Sin embargo, el concepto de ocio en el mundo antiguo era otra cosa muy diferente al «entretenimiento». Lo que nos cuenta la literatura antigua es que había que aspirar a la scholé griega o al otium cum dignitate encomiado por Cicerón, formativos del espíritu, y alejarse de las masas a las que los poderosos adulaban con fiestas y espectáculos. Roma supone un desarrollo de un ocio mal entendido, como entretenimiento vacío, arma de propaganda, embrutecimiento y dominación. El ocio se comienza a expresar en actividades concretas y colectivas, no ya en términos ideales, regido por la búsqueda de lo inmediato y del placer material y desprovisto de los parámetros de moralidad expresados por los filósofos griegos y latinos.

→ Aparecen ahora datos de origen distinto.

(* ===== verification/Planning.v ===== *)
(** * Hard feasibility filtering and ranking ([planning.hpp])

    [hard_filter] lists every reason a target is ineligible, before any cost
    is looked at; [rank_candidates] orders the eligible ones.  The pointers of
    [HardFilterInput] are options. *)

From S2P Require Import Prelude Enums Ids Double Model.

Record EligibilityReasonDetail := { reason : EligibilityReason; detail : string }.

Module HardFilterInput.
Record HardFilterInput : Type := mk {
  target : option TargetDefinition; runtime : option TargetRuntime;
  op : option OperationSpec; data : option DataEvidence;
  caps : option CapabilitySet; program : option Program; policy : option Policy;
  current_worker_boot : option WorkerBootId;
  current_target_generation : option NearMemoryTargetGeneration
}.
End HardFilterInput.
Abbreviation HardFilterInput := HardFilterInput.HardFilterInput.

Definition op_workspace_required (op : OperationSpec) : Z := OperationSpec.workspace_bytes op.

(** [std::find(v.begin(), v.end(), x) != v.end()]. *)
Definition found {A} `{EqDecision A} (x : A) (l : list A) : bool := bool_decide (x ∈ l).

Definition operation_supported (t : TargetDefinition) (op : OperationClass) : bool :=
  found op (TargetDefinition.supported_ops t).

Definition lifecycle_offline (l : TargetLifecycle) : bool :=
  match l with
  | TargetLifecycle.OFFLINE | TargetLifecycle.FAILED | TargetLifecycle.RETIRED => true
  | _ => false
  end.

Definition operation_key (c : OperationClass) : string := "operation:" +:+ to_string c.

(** The program checks of [hard_filter]. *)
Definition program_reasons (op : OperationSpec) (program : option Program)
    : list EligibilityReasonDetail :=
  match OperationSpec.program op with
  | None => []
  | Some pid =>
      push_if
        (match program with
         | None => true
         | Some p => (Program.id p !=? pid) ||
                     negb (bool_decide (Program.lifecycle p = ProgramLifecycle.READY))
         end)
        {| reason := EligibilityReason.PROGRAM_INCOMPATIBLE;
           detail := "program not READY or not registered" |} ++
      match program with
      | None => []
      | Some p =>
          push_if (negb (bool_decide (Program.op_class p = OperationSpec.op_class op)))
            {| reason := EligibilityReason.PROGRAM_INCOMPATIBLE;
               detail := "program operation class mismatch" |} ++
          push_if (negb (found (DataShape.data_type (OperationSpec.shape op)) (Program.data_types p)))
            {| reason := EligibilityReason.PROGRAM_INCOMPATIBLE;
               detail := "program data type mismatch" |}
      end
  end.

(** The checks of [hard_filter] once every required input is present. *)
Definition hard_filter_present (target : TargetDefinition) (runtime : TargetRuntime)
    (op : OperationSpec) (data : DataEvidence) (caps : CapabilitySet) (policy : Policy)
    (program : option Program) (current_worker_boot : option WorkerBootId)
    (current_target_generation : option NearMemoryTargetGeneration)
    : list EligibilityReasonDetail :=
  let lifecycle := TargetRuntime.lifecycle runtime in
  let shape := OperationSpec.shape op in
  push_if (lifecycle_offline lifecycle)
    {| reason := EligibilityReason.TARGET_OFFLINE;
       detail := "target lifecycle " +:+ to_string lifecycle |} ++
  push_if (bool_decide (lifecycle = TargetLifecycle.DEGRADED))
    {| reason := EligibilityReason.TARGET_DEGRADED; detail := "target degraded" |} ++
  push_if (negb (TargetRuntime.reachable runtime))
    {| reason := EligibilityReason.TARGET_UNREACHABLE; detail := "target reported unreachable" |} ++
  push_if (negb (TargetRuntime.dynamic_current runtime) ||
           bool_decide (lifecycle = TargetLifecycle.REVALIDATION_REQUIRED))
    {| reason := EligibilityReason.TARGET_REVALIDATION_REQUIRED;
       detail := "dynamic target evidence requires revalidation" |} ++
  push_if (negb (operation_supported target (OperationSpec.op_class op)))
    {| reason := EligibilityReason.OPERATION_UNSUPPORTED;
       detail := "operation class not supported by target" |} ++
  match state_of caps (operation_key (OperationSpec.op_class op)) with
  | CapabilityState.UNKNOWN =>
      [{| reason := EligibilityReason.OPERATION_UNKNOWN;
          detail := "operation capability UNKNOWN (fails closed)" |}]
  | CapabilityState.REVALIDATION_REQUIRED =>
      [{| reason := EligibilityReason.TARGET_REVALIDATION_REQUIRED;
          detail := "operation capability requires revalidation" |}]
  | _ => []
  end ++
  push_if (negb (found (DataShape.data_type shape) (TargetDefinition.supported_data_types target)))
    {| reason := EligibilityReason.DATATYPE_UNSUPPORTED; detail := "data type not supported" |} ++
  push_if (negb (found (DataShape.layout shape) (TargetDefinition.supported_layouts target)))
    {| reason := EligibilityReason.LAYOUT_UNSUPPORTED; detail := "layout not supported" |} ++
  push_if ((TargetDefinition.alignment_constraint target !=? 0) &&
           (DataShape.alignment shape mod TargetDefinition.alignment_constraint target !=? 0))
    {| reason := EligibilityReason.ALIGNMENT_UNSUPPORTED;
       detail := "data alignment violates target constraint" |} ++
  push_if (negb (DataEvidence.present data))
    {| reason := EligibilityReason.DATA_UNREACHABLE; detail := "data not present in domain" |} ++
  push_if (negb (DataEvidence.current data))
    {| reason := EligibilityReason.DATA_STALE; detail := "data not current" |} ++
  push_if (DataEvidence.dataset_generation data !=? OperationSpec.dataset_generation op)
    {| reason := EligibilityReason.DATA_WRONG_GENERATION;
       detail := "data generation does not match operation" |} ++
  push_if (negb (DataEvidence.reachable data))
    {| reason := EligibilityReason.DATA_UNREACHABLE; detail := "data not reachable from target" |} ++
  push_if (TargetDefinition.workspace_bytes target <? op_workspace_required op)
    {| reason := EligibilityReason.INSUFFICIENT_WORKSPACE;
       detail := "workspace requirement exceeds target budget" |} ++
  push_if (TargetDefinition.concurrency_capacity target <=? TargetRuntime.concurrency_in_use runtime)
    {| reason := EligibilityReason.CONCURRENCY_EXHAUSTED;
       detail := "target concurrency capacity exhausted" |} ++
  program_reasons op program ++
  push_if (match current_target_generation with
           | Some g => TargetDefinition.generation target !=? g | None => false end)
    {| reason := EligibilityReason.WRONG_TARGET_GENERATION;
       detail := "target generation is stale" |} ++
  push_if (match current_worker_boot with
           | Some b => TargetRuntime.owner_boot runtime !=? b | None => false end)
    {| reason := EligibilityReason.WRONG_WORKER_BOOT;
       detail := "target owned by a different worker boot" |} ++
  push_if (negb (CapabilitySet.dynamic_current caps))
    {| reason := EligibilityReason.EVIDENCE_STALE; detail := "capability evidence stale" |} ++
  push_if (f64_lt (PerfEstimate.confidence (TargetRuntime.performance runtime))
                  (Policy.required_confidence policy))
    {| reason := EligibilityReason.INSUFFICIENT_CONFIDENCE;
       detail := "performance confidence below policy threshold" |}.

Definition hard_filter (i : HardFilterInput) : list EligibilityReasonDetail :=
  match HardFilterInput.target i, HardFilterInput.runtime i, HardFilterInput.op i,
        HardFilterInput.data i, HardFilterInput.policy i, HardFilterInput.caps i with
  | Some target, Some runtime, Some op, Some data, Some policy, Some caps =>
      hard_filter_present target runtime op data caps policy (HardFilterInput.program i)
        (HardFilterInput.current_worker_boot i) (HardFilterInput.current_target_generation i)
  | _, _, _, _, _, _ =>
      [{| reason := EligibilityReason.TARGET_OFFLINE;
          detail := "missing required evidence (null input)" |}]
  end.

(** ** Ranking *)

Module RankedCandidate.
Record RankedCandidate : Type := mk {
  target : NearMemoryTargetId; generation : NearMemoryTargetGeneration;
  decision : Decision; movement_avoided_bytes : Z; total_cost_ns : Z;
  estimated_latency_ns : Z; confidence : Z; factors : list string
}.
End RankedCandidate.
Abbreviation RankedCandidate := RankedCandidate.RankedCandidate.

Import RankedCandidate.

El tiempo libre, en suma, se moderniza notablemente en Roma: se empezará a parecer, de forma precursora, a nuestra idea de ocio, que cada vez, por desgracia, es más alienante y ajena a lo intelectual. Mantener, pues, al pueblo entretenido y lejos de la reflexión parece ser uno de los objetivos del poder en todas las épocas. Otro había de ser el ocio culto del ciudadano.
Charlton Heston al mando de su carro en «Ben-Hur» (1959)
Un año entero para preparar una secuencia míticaLa película «Ben-Hur» (1959), de William Wyler, contiene la más espectacular recreación de una carrera de cuadrigas de la historia del cine, pendiente de ser superada por su «remake» dirigido por Timur Bekmambetov (2016). La escena de la carrera, que estuvo preparándose durante un año, se inspira a su vez en la secuencia paralela de la primera versión de la película, de Fred Niblo (1925). Históricamente, pese a las licencias habituales, se trata de una recreación bastante fiel del circo y sus elementos clave, que permiten al espectador hacerse una idea de la magnificencia del Circo Máximo y de la potencia política que la comunión entre emperador y pueblo permitía en aquel espectáculo.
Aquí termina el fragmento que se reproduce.